━━ Source records ━━

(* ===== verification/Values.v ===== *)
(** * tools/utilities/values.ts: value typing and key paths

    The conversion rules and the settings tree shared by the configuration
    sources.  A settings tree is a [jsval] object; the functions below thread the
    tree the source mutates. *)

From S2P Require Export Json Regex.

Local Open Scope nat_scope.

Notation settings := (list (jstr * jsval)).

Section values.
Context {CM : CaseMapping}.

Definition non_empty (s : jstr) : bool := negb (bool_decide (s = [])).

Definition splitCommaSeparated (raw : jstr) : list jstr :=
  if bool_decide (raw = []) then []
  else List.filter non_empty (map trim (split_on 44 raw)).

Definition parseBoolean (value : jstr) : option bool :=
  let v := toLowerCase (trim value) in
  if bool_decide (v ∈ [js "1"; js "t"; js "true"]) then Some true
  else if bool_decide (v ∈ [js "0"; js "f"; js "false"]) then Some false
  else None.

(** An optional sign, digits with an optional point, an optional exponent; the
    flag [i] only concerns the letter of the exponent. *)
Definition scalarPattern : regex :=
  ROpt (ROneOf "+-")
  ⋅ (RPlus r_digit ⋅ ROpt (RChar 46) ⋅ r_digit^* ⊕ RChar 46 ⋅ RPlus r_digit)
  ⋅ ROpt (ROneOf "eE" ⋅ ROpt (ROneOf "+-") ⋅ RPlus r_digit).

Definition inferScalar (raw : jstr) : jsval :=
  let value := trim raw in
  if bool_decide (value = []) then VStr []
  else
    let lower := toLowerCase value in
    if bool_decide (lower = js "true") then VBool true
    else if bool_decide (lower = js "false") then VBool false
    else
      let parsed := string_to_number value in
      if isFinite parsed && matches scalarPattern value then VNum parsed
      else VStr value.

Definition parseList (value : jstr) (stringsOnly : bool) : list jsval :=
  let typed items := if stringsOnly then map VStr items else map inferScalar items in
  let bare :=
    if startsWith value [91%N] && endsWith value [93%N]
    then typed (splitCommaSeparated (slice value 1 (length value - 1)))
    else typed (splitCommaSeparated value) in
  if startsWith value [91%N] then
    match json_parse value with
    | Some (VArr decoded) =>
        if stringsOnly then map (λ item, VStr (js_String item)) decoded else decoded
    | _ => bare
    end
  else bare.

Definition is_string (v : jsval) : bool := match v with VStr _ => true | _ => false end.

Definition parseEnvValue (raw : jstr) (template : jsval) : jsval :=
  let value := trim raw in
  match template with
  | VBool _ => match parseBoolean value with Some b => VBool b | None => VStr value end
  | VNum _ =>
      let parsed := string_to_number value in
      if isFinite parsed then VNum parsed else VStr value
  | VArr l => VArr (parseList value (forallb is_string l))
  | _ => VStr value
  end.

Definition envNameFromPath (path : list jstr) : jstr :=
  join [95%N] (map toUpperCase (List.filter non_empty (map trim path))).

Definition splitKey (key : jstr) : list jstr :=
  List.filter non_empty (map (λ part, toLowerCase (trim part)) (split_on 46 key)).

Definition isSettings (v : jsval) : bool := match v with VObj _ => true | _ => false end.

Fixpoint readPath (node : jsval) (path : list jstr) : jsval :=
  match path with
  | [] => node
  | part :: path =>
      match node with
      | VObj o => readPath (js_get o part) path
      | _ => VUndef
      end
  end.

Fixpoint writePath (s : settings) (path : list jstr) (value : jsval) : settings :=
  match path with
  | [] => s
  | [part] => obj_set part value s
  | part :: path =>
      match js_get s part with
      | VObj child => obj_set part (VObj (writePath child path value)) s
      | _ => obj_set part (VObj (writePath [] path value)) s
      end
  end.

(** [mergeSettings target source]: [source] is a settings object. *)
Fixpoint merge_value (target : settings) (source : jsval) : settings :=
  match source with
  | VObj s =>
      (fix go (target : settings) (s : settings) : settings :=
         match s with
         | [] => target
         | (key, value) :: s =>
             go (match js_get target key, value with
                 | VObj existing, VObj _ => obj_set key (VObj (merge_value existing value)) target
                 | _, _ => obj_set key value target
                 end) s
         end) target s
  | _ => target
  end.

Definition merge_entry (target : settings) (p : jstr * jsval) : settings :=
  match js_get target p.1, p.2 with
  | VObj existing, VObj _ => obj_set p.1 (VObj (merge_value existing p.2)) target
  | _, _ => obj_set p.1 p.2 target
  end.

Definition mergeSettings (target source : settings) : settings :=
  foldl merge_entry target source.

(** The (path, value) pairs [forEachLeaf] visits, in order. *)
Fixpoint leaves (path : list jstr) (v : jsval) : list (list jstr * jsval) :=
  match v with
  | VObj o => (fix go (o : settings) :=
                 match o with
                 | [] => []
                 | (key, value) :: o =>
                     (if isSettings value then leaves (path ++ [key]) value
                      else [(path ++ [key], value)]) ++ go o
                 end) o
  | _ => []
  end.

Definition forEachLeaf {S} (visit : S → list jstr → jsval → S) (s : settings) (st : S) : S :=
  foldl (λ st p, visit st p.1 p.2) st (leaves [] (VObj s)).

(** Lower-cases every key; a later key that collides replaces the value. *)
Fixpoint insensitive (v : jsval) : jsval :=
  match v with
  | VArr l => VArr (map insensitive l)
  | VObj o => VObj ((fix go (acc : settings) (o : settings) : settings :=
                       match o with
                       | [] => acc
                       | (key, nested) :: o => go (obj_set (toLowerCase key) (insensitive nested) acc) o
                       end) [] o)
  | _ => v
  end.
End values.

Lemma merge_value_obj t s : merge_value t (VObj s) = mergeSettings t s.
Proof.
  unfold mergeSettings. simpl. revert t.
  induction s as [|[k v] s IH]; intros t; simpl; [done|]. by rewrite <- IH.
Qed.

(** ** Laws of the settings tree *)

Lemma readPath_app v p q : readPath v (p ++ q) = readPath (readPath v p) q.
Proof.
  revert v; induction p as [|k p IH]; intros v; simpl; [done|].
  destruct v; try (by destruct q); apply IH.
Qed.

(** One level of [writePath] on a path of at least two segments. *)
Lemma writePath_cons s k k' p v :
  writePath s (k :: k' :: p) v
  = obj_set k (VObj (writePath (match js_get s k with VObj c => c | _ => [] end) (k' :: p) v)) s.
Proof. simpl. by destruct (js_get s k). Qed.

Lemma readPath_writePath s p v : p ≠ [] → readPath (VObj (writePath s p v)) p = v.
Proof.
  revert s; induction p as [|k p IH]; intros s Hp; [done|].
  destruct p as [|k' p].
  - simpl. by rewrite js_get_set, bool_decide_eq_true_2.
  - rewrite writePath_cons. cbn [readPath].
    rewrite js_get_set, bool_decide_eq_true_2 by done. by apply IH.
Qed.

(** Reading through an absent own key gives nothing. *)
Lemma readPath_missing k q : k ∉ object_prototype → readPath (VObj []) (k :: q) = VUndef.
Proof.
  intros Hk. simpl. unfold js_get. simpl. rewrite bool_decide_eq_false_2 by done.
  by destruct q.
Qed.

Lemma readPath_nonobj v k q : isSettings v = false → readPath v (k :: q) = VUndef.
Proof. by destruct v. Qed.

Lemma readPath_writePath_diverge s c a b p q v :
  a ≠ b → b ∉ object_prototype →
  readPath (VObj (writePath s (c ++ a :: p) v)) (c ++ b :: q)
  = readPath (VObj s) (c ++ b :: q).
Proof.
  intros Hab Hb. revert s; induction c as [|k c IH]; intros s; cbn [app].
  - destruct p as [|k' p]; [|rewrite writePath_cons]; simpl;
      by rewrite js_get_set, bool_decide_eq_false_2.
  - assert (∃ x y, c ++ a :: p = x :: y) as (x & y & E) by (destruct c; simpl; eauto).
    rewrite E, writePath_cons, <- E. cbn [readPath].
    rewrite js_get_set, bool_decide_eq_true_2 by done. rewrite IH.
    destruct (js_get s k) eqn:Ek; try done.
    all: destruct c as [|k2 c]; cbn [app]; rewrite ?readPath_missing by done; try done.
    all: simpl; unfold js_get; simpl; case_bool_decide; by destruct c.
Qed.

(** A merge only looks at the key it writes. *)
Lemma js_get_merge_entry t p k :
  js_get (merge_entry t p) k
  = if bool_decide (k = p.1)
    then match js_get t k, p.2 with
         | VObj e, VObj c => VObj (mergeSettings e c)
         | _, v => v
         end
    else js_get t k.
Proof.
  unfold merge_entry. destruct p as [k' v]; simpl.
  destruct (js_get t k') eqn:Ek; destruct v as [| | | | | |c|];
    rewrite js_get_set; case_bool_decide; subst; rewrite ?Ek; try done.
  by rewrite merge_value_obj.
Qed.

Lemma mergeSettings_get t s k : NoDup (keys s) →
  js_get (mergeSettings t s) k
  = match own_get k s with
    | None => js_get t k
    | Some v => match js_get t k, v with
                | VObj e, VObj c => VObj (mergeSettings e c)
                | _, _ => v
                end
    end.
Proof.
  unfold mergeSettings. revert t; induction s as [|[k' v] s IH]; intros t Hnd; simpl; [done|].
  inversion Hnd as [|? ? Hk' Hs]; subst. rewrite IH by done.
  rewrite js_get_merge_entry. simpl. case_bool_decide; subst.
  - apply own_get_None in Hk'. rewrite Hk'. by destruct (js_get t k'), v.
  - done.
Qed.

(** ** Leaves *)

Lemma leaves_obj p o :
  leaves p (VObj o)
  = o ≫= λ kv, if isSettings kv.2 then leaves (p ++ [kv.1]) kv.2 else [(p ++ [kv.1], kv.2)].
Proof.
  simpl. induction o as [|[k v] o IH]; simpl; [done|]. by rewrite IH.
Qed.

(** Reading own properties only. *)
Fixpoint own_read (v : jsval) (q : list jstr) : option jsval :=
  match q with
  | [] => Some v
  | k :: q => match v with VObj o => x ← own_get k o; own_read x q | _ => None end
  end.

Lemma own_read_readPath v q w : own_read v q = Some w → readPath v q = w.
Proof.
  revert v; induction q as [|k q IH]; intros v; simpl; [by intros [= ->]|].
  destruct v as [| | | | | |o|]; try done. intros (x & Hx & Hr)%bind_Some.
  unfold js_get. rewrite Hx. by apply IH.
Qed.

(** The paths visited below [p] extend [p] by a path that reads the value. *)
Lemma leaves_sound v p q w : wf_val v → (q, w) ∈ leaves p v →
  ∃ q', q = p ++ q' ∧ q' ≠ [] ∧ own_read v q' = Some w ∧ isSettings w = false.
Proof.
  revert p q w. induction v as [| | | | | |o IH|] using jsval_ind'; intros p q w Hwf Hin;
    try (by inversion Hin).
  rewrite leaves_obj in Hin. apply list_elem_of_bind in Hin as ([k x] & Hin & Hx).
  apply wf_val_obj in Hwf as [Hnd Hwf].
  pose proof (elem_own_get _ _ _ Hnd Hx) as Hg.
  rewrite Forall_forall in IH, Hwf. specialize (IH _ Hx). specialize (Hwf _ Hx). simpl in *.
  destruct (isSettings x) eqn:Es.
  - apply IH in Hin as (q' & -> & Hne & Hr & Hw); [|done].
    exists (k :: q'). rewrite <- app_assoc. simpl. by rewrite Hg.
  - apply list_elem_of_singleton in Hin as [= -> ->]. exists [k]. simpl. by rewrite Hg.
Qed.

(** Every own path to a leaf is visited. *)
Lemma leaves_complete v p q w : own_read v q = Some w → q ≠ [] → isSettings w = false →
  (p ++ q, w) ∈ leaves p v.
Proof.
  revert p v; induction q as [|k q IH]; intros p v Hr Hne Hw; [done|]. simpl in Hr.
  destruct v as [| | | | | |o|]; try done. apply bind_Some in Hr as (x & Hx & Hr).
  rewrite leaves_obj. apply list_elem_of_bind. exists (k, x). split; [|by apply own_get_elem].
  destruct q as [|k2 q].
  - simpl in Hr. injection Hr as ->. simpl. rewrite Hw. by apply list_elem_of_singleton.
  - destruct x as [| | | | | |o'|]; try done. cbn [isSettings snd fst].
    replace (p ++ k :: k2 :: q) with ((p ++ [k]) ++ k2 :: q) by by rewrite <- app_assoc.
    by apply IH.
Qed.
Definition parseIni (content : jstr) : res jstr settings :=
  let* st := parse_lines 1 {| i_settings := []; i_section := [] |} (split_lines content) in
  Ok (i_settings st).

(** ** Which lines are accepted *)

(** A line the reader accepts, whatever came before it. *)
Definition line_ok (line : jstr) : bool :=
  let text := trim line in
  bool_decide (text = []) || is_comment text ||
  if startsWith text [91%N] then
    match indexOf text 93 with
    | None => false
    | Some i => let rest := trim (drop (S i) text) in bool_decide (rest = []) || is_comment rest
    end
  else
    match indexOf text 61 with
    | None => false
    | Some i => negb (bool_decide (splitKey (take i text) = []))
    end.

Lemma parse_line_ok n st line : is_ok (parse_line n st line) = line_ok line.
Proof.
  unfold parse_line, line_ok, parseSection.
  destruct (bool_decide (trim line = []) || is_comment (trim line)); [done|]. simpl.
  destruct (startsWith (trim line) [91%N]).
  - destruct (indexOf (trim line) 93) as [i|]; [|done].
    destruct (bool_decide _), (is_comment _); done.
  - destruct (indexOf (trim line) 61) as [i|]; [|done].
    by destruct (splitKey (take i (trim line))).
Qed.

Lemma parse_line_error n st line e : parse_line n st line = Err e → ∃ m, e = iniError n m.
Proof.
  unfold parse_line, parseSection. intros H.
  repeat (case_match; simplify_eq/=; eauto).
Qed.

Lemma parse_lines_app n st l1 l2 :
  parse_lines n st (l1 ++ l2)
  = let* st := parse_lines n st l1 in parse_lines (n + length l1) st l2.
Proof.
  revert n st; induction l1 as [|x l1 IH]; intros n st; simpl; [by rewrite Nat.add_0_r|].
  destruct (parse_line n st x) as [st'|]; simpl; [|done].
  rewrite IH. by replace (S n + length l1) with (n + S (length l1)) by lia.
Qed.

━━━

Problem to work on = Taking the material above, extract exactly and only the lines from the line with "Lemma readPath_writePath s" to the line with "intros Hk. simpl.", inclusive of both.

Result for this exercise =
Lemma readPath_writePath s p v : p ≠ [] → readPath (VObj (writePath s p v)) p = v.
Proof.
  revert s; induction p as [|k p IH]; intros s Hp; [done|].
  destruct p as [|k' p].
  - simpl. by rewrite js_get_set, bool_decide_eq_true_2.
  - rewrite writePath_cons. cbn [readPath].
    rewrite js_get_set, bool_decide_eq_true_2 by done. by apply IH.
Qed.

(** Reading through an absent own key gives nothing. *)
Lemma readPath_missing k q : k ∉ object_prototype → readPath (VObj []) (k :: q) = VUndef.
Proof.
  intros Hk. simpl. unfold js_get. simpl. rewrite bool_decide_eq_false_2 by done.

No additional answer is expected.